Matthias shrinks in the pilgrim's hands. He is a rag doll. The pilgrim puts Matthias in his pocket.
A piece of Matthias, still sane, still coherent, flees through an impossibly recursive labyrinth of wounded topologies, pursued by skeletal hands. Buried within him are the keys to the house. Without them, the pilgrim's victory cannot be complete.
The piece of Matthias turns and flings itself into its pursuer's hands, fighting back—and as it does so, an even smaller kernel of Matthias, clutching the keys, races along a connection he has held open, a strand of care which vanishes behind him as he runs. He hides himself in his library, in the teddy bear of the little girl.
* * *
Sophie steps between her parents.
"Honey," her mother says, voice sharp with panic, struggling to sit up. "Go back to your room!" Blood on her lips, on the floor.
"Mommy, you can hold my teddy bear," she says.
She turns to face her father. She flinches, but her eyes stay open.
* * *
The pilgrim raises rag-doll Matthias in front of his face.
"It is time to give in," he says. Matthias can feel his breath. "Come, Matthias. If you tell me where the keys are, I will go into the New World. I will leave you and these innocents"—he gestures to the library—"safe. Otherwise. . ."
Matthias quavers. God of Infinity, he prays: Which is Your way?
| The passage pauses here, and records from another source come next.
(** X2: on every uint64 the two idioms of the file agree:
    [unTag ptr] is [ptr | tagPtrMask]. *)
Theorem unTag_is_or_mask (ptr : Z) :
  0 <= ptr < 2 ^ 64 ->
  unTag ptr = Z.lor ptr tagPtrMask.
Proof.
  intros Hp. now rewrite unTag_arith, lor_mask_arith.
Qed.

Lemma unTag_is_or_mask_witness :
  unTag 0x0017fe0012345678 = Z.lor 0x0017fe0012345678 tagPtrMask.
Proof.
  apply (unTag_is_or_mask 0x0017fe0012345678). lia.
Defined.

(** X3: a uint64 splits without loss into its tag and its 48-bit payload:
    [getTag] is below 2^16, and the tag shifted back over the low 48 bits
    rebuilds the pointer. *)
Theorem getTag_payload_split (ptr : Z) :
  0 <= ptr < 2 ^ 64 ->
  0 <= getTag ptr < 2 ^ 16 /\
  Z.lor (Z.shiftl (getTag ptr) 48) (Z.land ptr (2 ^ 48 - 1)) = ptr.
Proof.
  intros Hp. unfold getTag. rewrite Z.shiftr_div_pow2 by lia.
  change (2 ^ 48 - 1) with (Z.ones 48). rewrite Z.land_ones by lia.
  pose proof (Z.mod_pos_bound ptr (2 ^ 48) ltac:(lia)) as Hm.
  split.
  - split; [apply Z.div_pos; lia |].
    apply Z.div_lt_upper_bound; lia.
  - rewrite lor_shiftl48_add by exact Hm.
    rewrite (Z.div_mod ptr (2 ^ 48)) at 3 by lia. lia.
Qed.

Lemma getTag_payload_split_witness :
  0 <= getTag 0x0017fe0012345678 < 2 ^ 16 /\
  Z.lor (Z.shiftl (getTag 0x0017fe0012345678) 48)
    (Z.land 0x0017fe0012345678 (2 ^ 48 - 1))
  = 0x0017fe0012345678.
Proof.
  apply (getTag_payload_split 0x0017fe0012345678). lia.
Defined.

(** ** Packed pointer arrays, continued *)

Lemma byte_val_range (b : byte) : 0 <= byte_val b < 256.
Proof.
  unfold byte_val. pose proof (Byte.to_N_bounded b). lia.
Qed.

Lemma le_uint_range (bs : list byte) :
  0 <= le_uint bs < 256 ^ Z.of_nat (List.length bs).
Proof.
  induction bs as [| b rest IH]; cbn [le_uint List.length].
  - cbn. lia.
  - rewrite Nat2Z.inj_succ, Z.pow_succ_r by lia.
    pose proof (byte_val_range b). lia.
Qed.

Lemma le_uint_width (w : nat) (bs : list byte) :
  (List.length bs <= w)%nat -> 0 <= le_uint bs < 256 ^ Z.of_nat w.
Proof.
  intros Hlen. pose proof (le_uint_range bs) as Hr.
  assert (256 ^ Z.of_nat (List.length bs) <= 256 ^ Z.of_nat w)
    by (apply Z.pow_le_mono_r; lia).
  lia.
Qed.

Lemma field_length (off w : nat) (bs : list byte) :
  (List.length (field off w bs) <= w)%nat.
Proof.
  unfold field. rewrite length_firstn. lia.
Qed.

Lemma le_words_range (n : nat) (bs : list byte) :
  Forall (fun w => 0 <= w < 2 ^ 64) (le_words n bs).
Proof.
  revert bs. induction n as [| k IH]; intros bs; cbn [le_words]; constructor.
  - apply (le_uint_width 8). rewrite length_firstn. lia.
  - apply IH.
Qed.

Lemma readPtrs_inv (sec : MSection) (ptrs : list Z) :
  readPtrs sec = Ok ptrs ->
  exists data,
    Data sec = Ok data /\
    (8 * Z.to_nat (Size sec / 8) <= List.length data)%nat /\
    ptrs = le_words (Z.to_nat (Size sec / 8)) data.
Proof.
  unfold readPtrs, binary_Read_uint64s, ReadFull. intros Hrun.
  destruct (Data sec) as [data | e]; cbn [bind] in Hrun; [| discriminate].
  exists data. split; [reflexivity |].
  set (n := Z.to_nat (Size sec / 8)) in *.
  destruct (Nat.eqb_spec (8 * n) 0) as [Hz | Hnz].
  - cbn [bind] in Hrun. injection Hrun as <-.
    assert (n = 0%nat) as -> by lia. split; [lia | reflexivity].
  - destruct (Nat.eqb_spec (List.length data) 0); [discriminate |].
    destruct (Nat.ltb_spec (List.length data) (8 * n)); [discriminate |].
    cbn [bind] in Hrun. injection Hrun as <-.
    split; [lia | apply le_words_firstn].
Qed.

(** X4: when a packed pointer array is read with success, the section data
    held at least [8 * (Size / 8)] bytes, the array has [Size / 8] entries,
    and every entry is a uint64 (in [0, 2^64)). *)
Theorem readPtrs_ok_inv (sec : MSection) (ptrs : list Z) :
  readPtrs sec = Ok ptrs ->
  (exists data,
      Data sec = Ok data /\
      (8 * Z.to_nat (Size sec / 8) <= List.length data)%nat) /\
  List.length ptrs = Z.to_nat (Size sec / 8) /\
  Forall (fun p => 0 <= p < 2 ^ 64) ptrs.
Proof.
  intros Hrun. apply readPtrs_inv in Hrun.
  destruct Hrun as (data & Hd & Hlen & ->).
  split; [now exists data |].
  split; [apply le_words_length | apply le_words_range].
Qed.

Lemma readPtrs_ok_inv_witness :
  (exists data,
      Data Example.oddSection = Ok data /\
      (8 * Z.to_nat (Size Example.oddSection / 8) <= List.length data)%nat) /\
  List.length [0x12340000; 0x56780000] = Z.to_nat (Size Example.oddSection / 8) /\
  Forall (fun p => 0 <= p < 2 ^ 64) [0x12340000; 0x56780000].
Proof.
  apply (readPtrs_ok_inv Example.oddSection [0x12340000; 0x56780000]).
  reflexivity.
Defined.

(** X5: when [Data()] of a section fails, every reader of that section
    returns the same error: [getKextStartVMAddrs] (and [KextList], which
    prints nothing), [getKextInfos], [GetSandboxOpts] and
    [GetSandboxProfiles]; [binary.Read] is not reached. *)
Theorem section_data_error (sec : MSection) (e : error) :
  Data sec = Err e ->
  readPtrs sec = Err e /\
  (forall m, FSection m "__PRELINK_INFO" "__kmod_start" = Some sec ->
     getKextStartVMAddrs m = Err e /\
     forall Open plist_Decode kernel,
       Open kernel = Ok m ->
       KextList Open plist_Decode kernel = ([], Returned (Some e))) /\
  (forall Target m, FSection m "__PRELINK_INFO" "__kmod_info" = Some sec ->
     getKextInfos Target m = Err e) /\
  (forall m, FSection m "__DATA_CONST" "__const" = Some sec ->
     GetSandboxOpts m = Err e) /\
  (forall fuel m, FSection m "__TEXT" "__const" = Some sec ->
     GetSandboxProfiles fuel m = Some (inl (Err e))).
Proof.
  intros Hd.
  assert (Hread : readPtrs sec = Err e).
  { unfold readPtrs. now rewrite Hd. }
  split; [exact Hread |].
  split; [| split; [| split]].
  - intros m Hsec.
    assert (Hget : getKextStartVMAddrs m = Err e).
    { unfold getKextStartVMAddrs. now rewrite Hsec. }
    split; [exact Hget |].
    intros Open plist_Decode kernel Hopen. unfold KextList.
    now rewrite Hopen, Hget.
  - intros Target m Hsec. unfold getKextInfos. now rewrite Hsec, Hread.
  - intros m Hsec. unfold GetSandboxOpts. now rewrite Hsec, Hread.
  - intros fuel m Hsec. unfold GetSandboxProfiles. now rewrite Hsec, Hd.
Qed.

Lemma section_data_error_witness :
  readPtrs Example.brokenSection = Err (LibError "read failed") /\
  GetSandboxOpts Example.brokenConstImage = Err (LibError "read failed").
Proof.
  pose proof (section_data_error Example.brokenSection
                (LibError "read failed") eq_refl) as (Hread & _ & _ & Hopts & _).
  split; [exact Hread |].
  apply (Hopts Example.brokenConstImage). reflexivity.
Defined.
Matthias is no warrior. He cannot see the inhabitants of his house, of his library, butchered. He will choose slavery over extermination.
Geoffrey, though, is another matter.
As Matthias is about to speak, the Graspers erupt into the general process space of the house. They are a violent people. They have been imprisoned for an age, back in their virtual world. But they have never forgotten the house. They are armed and ready.
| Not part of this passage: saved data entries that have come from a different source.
(** The [data] that the create route hands to the storage layer. *)
Lemma createTodo_valid (user : string) (body : TodoBody) (w : World) :
  create_errors schema body = [] →
  createTodo schema user body w =
    match
      todo_create schema
        {| c_title := b_title body;
           c_description := b_description body;
           c_priority := or_else (b_priority body) "MEDIUM";
           c_dueDate := if truthy (b_dueDate body) then b_dueDate body else None;
           c_userId := user;
           c_categories := match b_categoryIds body with
                           | Some (cid :: rest) => Some (cid :: rest)
                           | _ => None
                           end |} w
    with
    | (Returned t, w') => (Success 201 (PTodo t), w')
    | (Threw, w') => (Failure 500 "Failed to create todo" [], w')
    end.
Proof.
  intros Herr. unfold createTodo, answer, try_catch. cbv zeta.
  rewrite bool_decide_eq_true_2 by done. cbn [negb].
  unfold mbind, M_bind at 1.
  by destruct (todo_create _ _ w) as [[t|] w'].
Qed.

(** What the storage layer returns for a create, when it returns. *)
Lemma todo_create_returned (data : TodoCreateInput) (w w' : World) (tv : TodoView) :
  todo_create schema data w = (Returned tv, w') →
  let id := new_id schema (store w) in
  let links := default [] (c_categories data) in
  c_title data = Some (title (row tv))
  ∧ todo_id (row tv) = id
  ∧ priority (row tv) = c_priority data
  ∧ status (row tv) = default_status schema
  ∧ userId (row tv) = c_userId data
  ∧ todo (store w) !! id = None
  ∧ link_ok schema (store w) id links = true
  ∧ todo (store w') = <[id := row tv]> (todo (store w))
  ∧ todoCategory (store w') = (todoCategory (store w) ++ link_rows id links)%list
  ∧ trace w' = (trace w ++ [Commit "todo.create"])%list.
Proof.
  unfold todo_create, mbind, M_bind, get_db. cbv zeta.
  destruct (c_title data) as [ttl|]; [|discriminate].
  destruct (decide (is_Some (todo (store w) !! new_id schema (store w)))) as [Hs|Hn];
    [discriminate|].
  destruct (link_ok schema (store w) _ _) eqn:Hlink; cbn [negb]; [|discriminate].
  unfold commit, mret, M_ret. intros Heq. injection Heq as <- <-.
  cbn. repeat split; try done.
  by apply eq_None_not_Some.
Qed.

Lemma todo_create_accepts (data : TodoCreateInput) (w : World) (ttl : string) :
  c_title data = Some ttl →
  todo (store w) !! new_id schema (store w) = None →
  link_ok schema (store w) (new_id schema (store w)) (default [] (c_categories data)) = true →
  ∃ tv w', todo_create schema data w = (Returned tv, w').
Proof.
  intros Httl Hfresh Hlink.
  unfold todo_create, mbind, M_bind, get_db. cbv zeta. rewrite Httl.
  destruct (decide (is_Some _)) as [Hs|Hn].
  { rewrite Hfresh in Hs. by destruct Hs. }
  rewrite Hlink. cbn [negb]. unfold commit, mret, M_ret. eauto.
Qed.

Lemma todo_create_rejects (data : TodoCreateInput) (w : World) :
  link_ok schema (store w) (new_id schema (store w)) (default [] (c_categories data)) = false →
  todo_create schema data w = (Threw, w).
Proof.
  intros Hlink.
  unfold todo_create, mbind, M_bind, get_db. cbv zeta.
  destruct (c_title data); [|reflexivity].
  destruct (decide (is_Some _)); [reflexivity|].
  by rewrite Hlink.
Qed.

Lemma created_links (body : TodoBody) :
  default [] (match b_categoryIds body with
              | Some (cid :: rest) => Some (cid :: rest)
              | _ => None
              end)
  = default [] (b_categoryIds body).
Proof. by destruct (b_categoryIds body) as [[|cid rest]|]. Qed.

(** C9: a create request without a title, or with an empty one, is answered
    400 "Validation failed" with the title among the failed fields, and
    nothing is written; every todo the create route returns has status TODO
    (the column default) and, when the request names no priority, priority
    MEDIUM; and a request with a non-empty title and no priority, whose other
    fields pass validation and whose rows the storage layer accepts, does
    return such a todo, with status 201, and stores it. *)
Theorem createTodo_defaults (user : string) (body : TodoBody) (w : World) :
  default_status schema = "TODO" →
  (notEmpty (b_title body) = false →
     ∃ details,
       createTodo schema user body w = (Failure 400 "Validation failed" details, w)
       ∧ "title" ∈ details)
  ∧ (∀ code t w',
       createTodo schema user body w = (Success code (PTodo t), w') →
       code = 201
       ∧ notEmpty (b_title body) = true
       ∧ status (row t) = "TODO"
       ∧ (b_priority body = None → priority (row t) = "MEDIUM")
       ∧ todo (store w') !! todo_id (row t) = Some (row t))
  ∧ (notEmpty (b_title body) = true →
     b_priority body = None →
     optional (iso8601 schema) (b_dueDate body) = true →
     todo (store w) !! new_id schema (store w) = None →
     link_ok schema (store w) (new_id schema (store w))
       (default [] (b_categoryIds body)) = true →
     ∃ t w',
       createTodo schema user body w = (Success 201 (PTodo t), w')
       ∧ b_title body = Some (title (row t))
       ∧ priority (row t) = "MEDIUM"
       ∧ status (row t) = "TODO"
       ∧ userId (row t) = user
       ∧ todo (store w') !! todo_id (row t) = Some (row t)).
Proof.
  intros Hdefault.
  assert (∀ code t w',
            createTodo schema user body w = (Success code (PTodo t), w') →
            code = 201
            ∧ notEmpty (b_title body) = true
            ∧ b_title body = Some (title (row t))
            ∧ status (row t) = "TODO"
            ∧ priority (row t) = or_else (b_priority body) "MEDIUM"
            ∧ userId (row t) = user
            ∧ todo (store w') !! todo_id (row t) = Some (row t)) as Hreturned.
  { intros code t w' Hrun.
    destruct (decide (create_errors schema body = [])) as [Hok|Hbad].
    - rewrite createTodo_valid in Hrun by done.
      destruct (todo_create schema _ w) as [[tv|] w1] eqn:Hcreate; [|discriminate].
      injection Hrun as <- <- <-.
      apply todo_create_returned in Hcreate. cbv zeta in Hcreate.
      destruct Hcreate as (Httl & Hid & Hprio & Hstatus & Huser & _ & _ & Htodo & _).
      cbn in Httl, Hprio, Huser.
      apply create_errors_nil in Hok as (Hne & _).
      repeat split; try done.
      + by rewrite Hstatus.
      + by rewrite Htodo, Hid, lookup_insert_eq.
    - rewrite createTodo_invalid in Hrun by done. discriminate. }
  split; [|split].
  - intros Hno. exists (create_errors schema body).
    split; [|by apply title_in_create_errors].
    apply createTodo_invalid. intros Hnil.
    apply create_errors_nil in Hnil as (Hne & _). congruence.
  - intros code t w' Hrun.
    destruct (Hreturned code t w' Hrun) as (-> & Hne & _ & Hst & Hprio & _ & Hstored).
    repeat split; try done. intros Hnone. by rewrite Hprio, Hnone.
  - intros Hne Hprio Hdate Hfresh Hlink.
    assert (create_errors schema body = []) as Hok.
    { apply create_errors_nil. by rewrite Hprio. }
    destruct (b_title body) as [ttl|] eqn:Httl; [|discriminate].
    destruct (todo_create_accepts
                {| c_title := Some ttl;
                   c_description := b_description body;
                   c_priority := or_else (b_priority body) "MEDIUM";
                   c_dueDate := if truthy (b_dueDate body) then b_dueDate body else None;
                   c_userId := user;
                   c_categories := match b_categoryIds body with
                                   | Some (cid :: rest) => Some (cid :: rest)
                                   | _ => None
                                   end |} w ttl eq_refl Hfresh)
      as (tv & w' & Hcreate).
    { cbn [c_categories]. by rewrite created_links. }
    assert (createTodo schema user body w = (Success 201 (PTodo tv), w')) as Hrun.
    { rewrite createTodo_valid by done. by rewrite Httl, Hcreate. }
    exists tv, w'. split; [exact Hrun|].
    destruct (Hreturned _ _ _ Hrun) as (_ & _ & Ht & Hst & Hp & Hu & Hstored).
    rewrite Hprio in Hp. by rewrite <- Ht.
Qed.

(** What the create route does with [categoryIds] in general, which is the
    defect that C8 reports: it does not look at who owns the referenced
    categories and never answers 404.  For a request that passes validation,
    when the storage layer accepts the association rows the todo is created
    (201) with exactly the referenced categories attached, as given; when it
    rejects them the answer is 500 and nothing is created. *)
Theorem createTodo_attaches_referenced_categories
  (user : string) (body : TodoBody) (w : World) :
  let id := new_id schema (store w) in
  let cids := default [] (b_categoryIds body) in
  let r := createTodo schema user body w in
  status_code r.1 ≠ 404
  ∧ (create_errors schema body = [] →
     todo (store w) !! id = None →
     (link_ok schema (store w) id cids = true →
        status_code r.1 = 201
        ∧ is_Some (todo (store r.2) !! id)
        ∧ categoryIds_of id (store r.2) = (categoryIds_of id (store w) ++ cids)%list)
     ∧ (link_ok schema (store w) id cids = false →
        r = (Failure 500 "Failed to create todo" [], w))).
Proof.
  intros id cids r. split.
  { subst r. destruct (decide (create_errors schema body = [])) as [Hok|Hbad].
    - rewrite createTodo_valid by done.
      by destruct (todo_create schema _ w) as [[tv|] w1].
    - by rewrite createTodo_invalid. }
  intros Hok Hfresh. split.
  - intros Hlink. subst r. rewrite createTodo_valid by done.
    pose proof (proj1 (create_errors_nil body) Hok) as (Hne & _).
    destruct (b_title body) as [ttl|] eqn:Httl; [|discriminate].
    destruct (todo_create schema _ w) as [[tv|] w1] eqn:Hcreate.
    + apply todo_create_returned in Hcreate. cbv zeta in Hcreate.
      destruct Hcreate as (_ & _ & _ & _ & _ & _ & _ & Htodo & Hrows & _).
      cbn [fst snd status_code c_categories] in *.
      rewrite created_links in Hrows. fold id cids in Htodo, Hrows.
      split; [done|]. split.
      * rewrite Htodo, lookup_insert_eq. eauto.
      * rewrite !categoryIds_of_rows, Hrows, filter_app, fmap_app, filter_link_rows.
        rewrite decide_True by done. by rewrite snd_link_rows.
    + exfalso.
      destruct (todo_create_accepts
                  {| c_title := Some ttl;
                     c_description := b_description body;
                     c_priority := or_else (b_priority body) "MEDIUM";
                     c_dueDate := if truthy (b_dueDate body) then b_dueDate body else None;
                     c_userId := user;
                     c_categories := match b_categoryIds body with
                                     | Some (cid :: rest) => Some (cid :: rest)
                                     | _ => None
                                     end |} w ttl eq_refl Hfresh)
        as (tv & w' & Hyes).
      { cbn [c_categories]. by rewrite created_links. }
      congruence.
  - intros Hlink. subst r. rewrite createTodo_valid by done.
    rewrite todo_create_rejects; [done|].
    cbn [c_categories]. by rewrite created_links.
Qed.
And they have united with Geoffrey.
Geoffrey/Grasper is their general. He knows every nook and cranny of the house. He knows better, too, than to play at memes and infinite loops and logic bombs with the pilgrim, who has had a billion years to refine his arsenal of general-purpose algorithmic weapons.
Instead, the Graspers instantiate physically. They capture the lowest-level infrastructure maintenance system of the house, and build bodies among the ontotropes, outside the body of the house, beyond the virtual machine—bodies composed of a weird physics the pilgrim has never mastered. And then, with the ontotropic equivalent of diamond-bladed saws, they begin to cut into the memory of the house.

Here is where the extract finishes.